Organizing the flow of images and extracting value. Finding, in the millions of images being shared daily, those that have a potential to be sold. How do we figure out this riddle ?
In a time where everyone is talking about big data and how to make sense and profit from huge amounts of information, the answer should be easy. But it is not.
Professional photo licensors, agencies or individuals, have been working on this question for decades, albeit with lesser volumes. Using a mix of human psychology, sociology, aesthetics, trends and past sales, along with gut feelings, they have somewhat successfully offered, and continue to do so, an acceptable curated collection of images that has somewhat satisfied the demand. Somewhat because without offers, it is hard to know if there is a demand and it is quite possible that they have unselected images that would have otherwise been bestsellers.
Phase two has been what we experience now with the mega libraries offering tens of millions of images. The approach here is to lower both the bar of curation and pricing, while leaving the decision to the buyers. In this model, the decision process of what is being offered, still left to the care of human beings, is in obtaining critical mass – that is enough photographs to satisfy all potential needs. Much lower cost of inventory makes this acceptable but leaves millions of offered but unsold assets.
But even that solution doesn’t come close to solving the current issue. It can only work with a pool of voluntary submissions and leaves the vast majority untouched. Those methods, however seemingly efficient they might appear, cannot be transposed to working on all images uploaded. Not even google incredible indexing power can keep up with the pace of todays overall photo uploads. Just think then if every image had to be reviewed by individual editors, as it is still currently done. Impossible.
Current thinking is to put in algorithm what the human editors do and pass the bucket to fast processing machines. While tempting, it is immensely difficult. Why? Because are understanding of aesthetics is highly volatile and open to large variations.In fact, it has to in order to keep current. We do not like the same images as we did in the 70’s and even 3 years old image look, well, so last year.
Putting human curation ability in a box might actually be a bad idea. No numbers exist to confirm this but it might just be that it is very inefficient. It might just work like the book publishing world where one successful book compensates for the hundred that hardly sale. The 80/20 principal. 20% of images in a collection are responsible for 80% of the sales. Why would we want to replicate this model and make it even faster ?
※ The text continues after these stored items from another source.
(* ===== verification/Sender.v ===== *)
(** * The sending side of a channel

    The sequence numbers of the ring are the low 16 bits of unbounded packet
    numbers: [sd_R] packets are acknowledged, [sd_S] sent at least once and
    [sd_W] cut from messages.  [snd_ok] ties the rings and the frames of the
    messages in flight to the message stream; every function that touches the
    sending side keeps it ([snd_step]). *)

From S2P Require Import Prelude Xline Channel Stream.

(** ** Ghost state *)

Record sender := mksender {
  sd_R : Z; sd_S : Z; sd_W : Z;
  sd_msgs : list gmsg; sd_ids : list positive;
  sd_acked : nat; sd_ser : nat;
}.

#[export] Instance eta_sender : Settable sender := fun r =>
  mksender (sd_R r) (sd_S r) (sd_W r) (sd_msgs r) (sd_ids r) (sd_acked r) (sd_ser r).

(** The frame of a message that is not yet handed back. *)
Definition in_flight (g : sender) (x : positive) : Prop :=
  exists k, (sd_acked g <= k)%nat /\ sd_ids g !! k = Some x.

(** The head and payload of packet [i]. *)
Definition data_is (ms : list gmsg) (i : Z) (h : xhead) (c : list Z) : Prop :=
  exists k r m, located ms i k r m /\ h_sn h = u16 i /\ h_type h = m.1
    /\ h_len h = Z.of_nat (length c) /\ h_range h = count m - r /\ c = chunk m r.

(** The acknowledgement fields of a packet: none, or, once the channel has
    received something ([q] is false), one of the peer's packets. *)
Definition ack_ok (q : bool) (h : xhead) : Prop :=
  (a_type h = 0 /\ a_pos h = XPACK_SERIAL_RANGE) \/ (q = false /\ a_type h <> 0).

(** A slot that holds packet [i]. *)
Definition slot_ok (q : bool) (g : sender) (i : Z) (p : xpack) : Prop :=
  (exists c, data_is (sd_msgs g) i (k_head p) c /\ rd_range (k_body p) 0 (h_len (k_head p)) = Some c)
  /\ Z.of_nat (length (k_body p)) = XBODY_SIZE
  /\ ack_ok q (k_head p)
  /\ (sd_R g <= i -> forall k r m, located (sd_msgs g) i k r m -> k_msg p = sd_ids g !! k).

(** How many of the packets of message [k] lie before packet [x]. *)
Definition part (ms : list gmsg) (x : Z) (k : nat) (m : gmsg) : Z :=
  Z.max 0 (Z.min (x - off ms k) (count m)).

(** The frame of message [k]. *)
Definition frame_ok (g : sender) (k : nat) (m : gmsg) (f : xframe) : Prop :=
  f_type f = m.1 /\ f_wpos f = Z.of_nat (length m.2) /\ firstn (length m.2) (f_buf f) = m.2
  /\ f_spos f = done_bytes m (part (sd_msgs g) (sd_W g) k m)
  /\ f_range f = count m - part (sd_msgs g) (sd_W g) k m
  /\ f_rpos f = done_bytes m (part (sd_msgs g) (sd_R g) k m).

Record snd_ok (q : bool) (g : sender) (sb : ring xpack) (mb : ring (option positive))
    (fr : gmap positive xframe) : Prop := {
  so_range : r_range sb = XPACK_SERIAL_RANGE;
  so_buf : length (r_buf sb) = S (Z.to_nat XPACK_SERIAL_RANGE);
  so_rpos : r_rpos sb = u16 (sd_R g);
  so_spos : r_spos sb = u16 (sd_S g);
  so_wpos : r_wpos sb = u16 (sd_W g);
  so_order : 0 <= sd_R g <= sd_S g /\ sd_S g <= sd_W g <= sd_R g + XPACK_SERIAL_RANGE;
  so_mrange : r_range mb = XMSG_BUF_RANGE;
  so_mbuf : length (r_buf mb) = S (Z.to_nat XMSG_BUF_RANGE);
  so_mrpos : r_rpos mb = u16 (Z.of_nat (sd_acked g));
  so_mspos : r_spos mb = u16 (Z.of_nat (sd_ser g));
  so_mwpos : r_wpos mb = u16 (Z.of_nat (length (sd_msgs g)));
  so_morder : (sd_acked g <= sd_ser g <= length (sd_msgs g))%nat
              /\ (length (sd_msgs g) <= sd_acked g + 8)%nat;
  so_ids : length (sd_ids g) = length (sd_msgs g);
  so_distinct : forall j k x, (sd_acked g <= j)%nat -> (sd_acked g <= k)%nat ->
    sd_ids g !! j = Some x -> sd_ids g !! k = Some x -> j = k;
  so_msgs : Forall msg_ok (sd_msgs g);
  so_ser : off (sd_msgs g) (sd_ser g) <= sd_W g <= total (sd_msgs g)
           /\ ((sd_ser g < length (sd_msgs g))%nat -> sd_W g < off (sd_msgs g) (S (sd_ser g)));
  so_acked : off (sd_msgs g) (sd_acked g) <= sd_R g
           /\ ((sd_acked g < length (sd_msgs g))%nat -> sd_R g < off (sd_msgs g) (S (sd_acked g)));
  so_slots : forall i, 0 <= i -> sd_W g - XPACK_SERIAL_RANGE <= i < sd_W g ->
    exists p, rd (r_buf sb) (i mod XPACK_SERIAL_RANGE) = Some p /\ slot_ok q g i p;
  so_unused : forall j, sd_W g <= j < XPACK_SERIAL_RANGE ->
    exists p, rd (r_buf sb) j = Some p /\ k_ts p = 0 /\ Z.of_nat (length (k_body p)) = XBODY_SIZE;
  so_mslots : forall k x, (sd_acked g <= k)%nat -> sd_ids g !! k = Some x ->
    rd (r_buf mb) (Z.of_nat k mod XMSG_BUF_RANGE) = Some (Some x);
  so_frames : forall k m x, (sd_acked g <= k)%nat -> sd_msgs g !! k = Some m ->
    sd_ids g !! k = Some x -> exists f, fr !! x = Some f /\ frame_ok g k m f;
}.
The beginning of a solution is elsewhere. One, that has shown little success up to know but shows promises is taking the problem upside down. Instead of presenting an offer and hope it matches a demand , take a demand and find an offer. Companies like ImageBrief are currently applying this model. It doesn’t rely on machine curation, but rather two sets of eyes, the buyers and the photographers, to succeed. Still very inefficient as thousands of images offered remain unsold. But the good news is that those unsold images do not to be stored endlessly. And the buyer doesn’t feel he’s in a bad yard sale, having to scavenge through thousands of useless items.
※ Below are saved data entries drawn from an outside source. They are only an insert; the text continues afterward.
(* ===== verification/Peers.v ===== *)
(** * The channels of a messenger

    The list of channels and the tree of peers hold the same channels, the tree
    sorted by address and number, whatever the peers and the clients do; so a
    datagram is handled by the one channel that belongs to it. *)

From stdpp Require Import sorting.
From S2P Require Import Prelude Xline Channel Avl AvlShape AvlBalance AvlTree Messenger.
#[local] Open Scope Z_scope.

(** ** The list *)

(** The channels of [l] are linked; before them is [prev], after them [next]. *)
Fixpoint seg (m : gmap positive chan) (prev : option positive) (l : list positive) (next : option positive) : Prop :=
  match l with
  | [] => True
  | p :: l =>
      (exists c, m !! p = Some c /\ x_prev c = prev
        /\ x_next c = match head l with Some q => Some q | None => next end)
      /\ seg m (Some p) l next
  end.

Definition or_else {A} (x y : option A) : option A := match x with Some _ => x | None => y end.

Lemma or_else_none {A} (x : option A) : or_else x None = x.
Proof. by destruct x. Qed.

Lemma head_app {A} (a b : list A) : head (a ++ b) = or_else (head a) (head b).
Proof. by destruct a. Qed.

Lemma seg_app m prev a b next :
  seg m prev (a ++ b) next <-> seg m prev a (or_else (head b) next) /\ seg m (or_else (last a) prev) b next.
Proof.
  revert prev. induction a as [|p a IH]; intros prev; cbn [app seg].
  - split; [done|by intros [_ ?]].
  - rewrite IH, head_app. replace (last (p :: a)) with (or_else (last a) (Some p)) by (rewrite last_cons; by destruct (last a)).
    replace (or_else (or_else (last a) (Some p)) prev) with (or_else (last a) (Some p)) by (by destruct (last a)).
    replace (match or_else (head a) (head b) with Some q => Some q | None => next end)
      with (match head a with Some q => Some q | None => or_else (head b) next end) by (by destruct (head a), (head b)).
    tauto.
Qed.

Lemma seg_agree m m' prev l next : (forall p, p ∈ l -> m' !! p = m !! p) -> seg m prev l next -> seg m' prev l next.
Proof.
  revert prev. induction l as [|p l IH]; intros prev Hl; cbn [seg]; [done|]. intros [(c & Hc & Hp) Hs].
  split; [exists c; rewrite Hl by left; done|]. apply IH; [|done]. intros q Hq. apply Hl. by right.
Qed.

(** What the list operations leave alone. *)
Definition core (c : chan) : chan := c <| x_prev := None |> <| x_next := None |>.
Definition same_core (m m' : gmap positive chan) : Prop := core <$> m' = core <$> m.

Lemma same_core_insert m p c c' : m !! p = Some c -> core c' = core c -> same_core m (<[p := c']> m).
Proof. intros Hp Hc. unfold same_core. rewrite fmap_insert, Hc. apply insert_id. by rewrite lookup_fmap, Hp. Qed.

Lemma same_core_lookup m m' p c' : same_core m m' -> m' !! p = Some c' -> exists c, m !! p = Some c /\ core c = core c'.
Proof.
  intros H Hp. assert ((core <$> m') !! p = Some (core c')) as E by (by rewrite lookup_fmap, Hp). rewrite H, lookup_fmap in E.
  destruct (m !! p) as [c|]; simpl in E; [|done]. exists c. split; [done|]. by apply (inj Some).
Qed.

(** The link from the end of [a], or from the head of the list, is set. *)
Lemma set_next_ok g a next v : seg (g_chans g) None a next -> NoDup a ->
  exists m, set_next (last a) v g = Some (g <| g_first := if a is [] then v else g_first g |> <| g_chans := m |>)
    /\ seg m None a v /\ (forall q, q ∉ a -> m !! q = g_chans g !! q) /\ same_core (g_chans g) m.
Proof.
  intros Hs ND. destruct a as [|q a _] using rev_ind.
  - exists (g_chans g). simpl. split; [by destruct g|done].
  - rewrite last_snoc. apply seg_app in Hs as [Ha [(c & Hc & Hp & Hn) _]]. simpl in Hp, Hn, Ha.
    apply NoDup_app in ND as (NDa & Hd & _). unfold set_next, upd_chan. rewrite Hc. cbn [mbind option_bind].
    exists (<[q := c <| x_next := v |>]> (g_chans g)). split.
    { destruct (a ++ [q]) eqn:E; [by destruct a|]. by destruct g. }
    assert (Hq : q ∉ a) by (intros Hq; apply (Hd q Hq); by left).
    split; [|split].
    + apply seg_app. split.
      * eapply seg_agree; [|exact Ha]. intros p Hp'. apply lookup_insert_ne. by intros ->.
      * simpl. split; [|done]. exists (c <| x_next := v |>). by rewrite lookup_insert_eq.
    + intros p Hp'. apply lookup_insert_ne. intros ->. apply Hp'. set_solver.
    + by eapply same_core_insert.
Qed.

(** The link back from the start of [b], or from the head of the list, is set. *)
Lemma set_prev_ok g prev b v : seg (g_chans g) prev b None -> NoDup b ->
  exists m, set_prev (head b) v g = Some (g <| g_last := if b is [] then v else g_last g |> <| g_chans := m |>)
    /\ seg m v b None /\ (forall q, q ∉ b -> m !! q = g_chans g !! q) /\ same_core (g_chans g) m.
Proof.
  intros Hs ND. destruct b as [|q b].
  - exists (g_chans g). simpl. split; [by destruct g|done].
  - destruct Hs as [(c & Hc & Hp & Hn) Hs]. apply NoDup_cons in ND as [Hq ND]. simpl.
    unfold upd_chan. rewrite Hc. cbn [mbind option_bind].
    exists (<[q := c <| x_prev := v |>]> (g_chans g)). split; [by destruct g|]. split; [split|split].
    + exists (c <| x_prev := v |>). by rewrite lookup_insert_eq.
    + eapply seg_agree; [|exact Hs]. intros p Hp'. apply lookup_insert_ne. by intros ->.
    + intros p Hp'. apply lookup_insert_ne. intros ->. apply Hp'. by left.
    + by eapply same_core_insert.
Qed.

Record list_ok (g : messenger) (ps : list positive) : Prop := {
  lo_nodup : NoDup ps;
  lo_first : g_first g = head ps;
  lo_last : g_last g = last ps;
  lo_seg : seg (g_chans g) None ps None;
  lo_len : g_len g = u64 (Z.of_nat (length ps));
}.

(** Only the list fields and the links change. *)
Definition relinked (g g' : messenger) : Prop :=
  same_core (g_chans g) (g_chans g')
  /\ exists f l n m, g' = g <| g_first := f |> <| g_last := l |> <| g_len := n |> <| g_chans := m |>.

Lemma put_into_head_ok g ps p c : list_ok g ps -> p ∉ ps -> g_chans g !! p = Some c ->
  exists g', __ring_list_put_into_head p g = Some g' /\ list_ok g' (p :: ps) /\ relinked g g'.
Proof.
  intros [ND Hf Hl Hs Hn] Hp Hc. unfold __ring_list_put_into_head, upd_chan. rewrite Hc. cbn [mbind option_bind].
  simpl g_chans. rewrite lookup_insert_eq. cbn [mbind option_bind]. rewrite insert_insert_eq. simpl g_chans.
  rewrite lookup_insert_eq. cbn [mbind option_bind]. simpl x_prev. cbn [set_next mbind option_bind]. simpl g_chans.
  rewrite lookup_insert_eq. cbn [mbind option_bind]. simpl x_next. rewrite Hf.
  match goal with |- context [set_prev _ _ ?x] => set (g1 := x) end.
  assert (exists c1, g_chans g1 !! p = Some c1 /\ x_prev c1 = None /\ x_next c1 = head ps) as (c1 & Hc1 & Hp1 & Hx1)
    by (eexists; split; [apply lookup_insert_eq|done]).
  assert (Hs1 : seg (g_chans g1) None ps None).
  { eapply seg_agree; [|exact Hs]. intros q Hq. apply lookup_insert_ne. by intros ->. }
  destruct (set_prev_ok g1 None ps (Some p) Hs1 ND) as (m & E & Hm & Ho & Hsc). rewrite E. cbn [mbind option_bind].
  eexists. split; [done|]. split; [split|].
  - by apply NoDup_cons.
  - done.
  - simpl g_last. rewrite last_cons, <- Hl. destruct ps as [|q ps]; [by rewrite Hl|].
    simpl. rewrite Hl. by destruct (last (q :: ps)) eqn:El; [|apply last_None in El].
  - split; [|done]. exists c1. rewrite Ho by done. split; [done|]. split; [done|]. rewrite Hx1. by destruct ps.
  - simpl. rewrite Hn, u64_add_l. f_equal. lia.
  - split; [|by eexists _, _, _, _]. unfold same_core in *. simpl g_chans. rewrite Hsc. by apply (same_core_insert _ _ c).
Qed.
Another is to anticipate demand and find matching offers. Crowdmedia does that by locating Twitter image uploads that match hot news items, contacting the owner and offering the photos for licensing automatically. The only curation here is the nature of the news event and the willingness of the photographers to put their images on the market. Brilliant. But limited to news. But it is a step forward into anticipating the markets demand and then, only then, looking for matching content. Imagine if we could expand this model for all demand and being able to search every single image uploaded daily ? Anticipating an upcoming need for a certain type of images and then scouting Instagram, Flickr, Facbook, Twitter , Tumblr and so on to find the best matching images, contact the photographers and offer them to license the images for them, and upon approval, put those images in front of potential buyers. That would be an incredible photo licensing platform. Sounds impossible ? Well think about this. Currently, Wall Street companies are spending hundreds of millions of dollars to create algorithms that can anticipate stock market fluctuation. They scout information freely available on the internet and process them in order to detect trends, news, variations before they happen so they can buy or sale stocks automatically . All this billions of time a second and all day long. The same computing power could be applied to the photography market. When it becomes cheaper, obviously.
We are not that far. It would be rather simple today to create a strip down version of this with celebrity photography for example. By mashing gossip news ( and there is plenty available), extract who is in and will be in demand and then scout the internet for pictures of that celebrity to put on the market. Facial recognition software are sufficiently advance to do this. From there, expand to travel photography. Aggregate information from travel sites per season. And so on.
The current big mistake is to believe that the value is in the offer. That if you build a wide enough collection of images, you will hit the winning numbers, or close, enough times that it will pay your bills. It is not. It is in the demand. More precisely in matching exactly the demand . Too many companies start by creating a library of images and then go out and seek a matching market of demand. It is wrong and prone to failures. The answer is into cornering a demand and then creating an offer.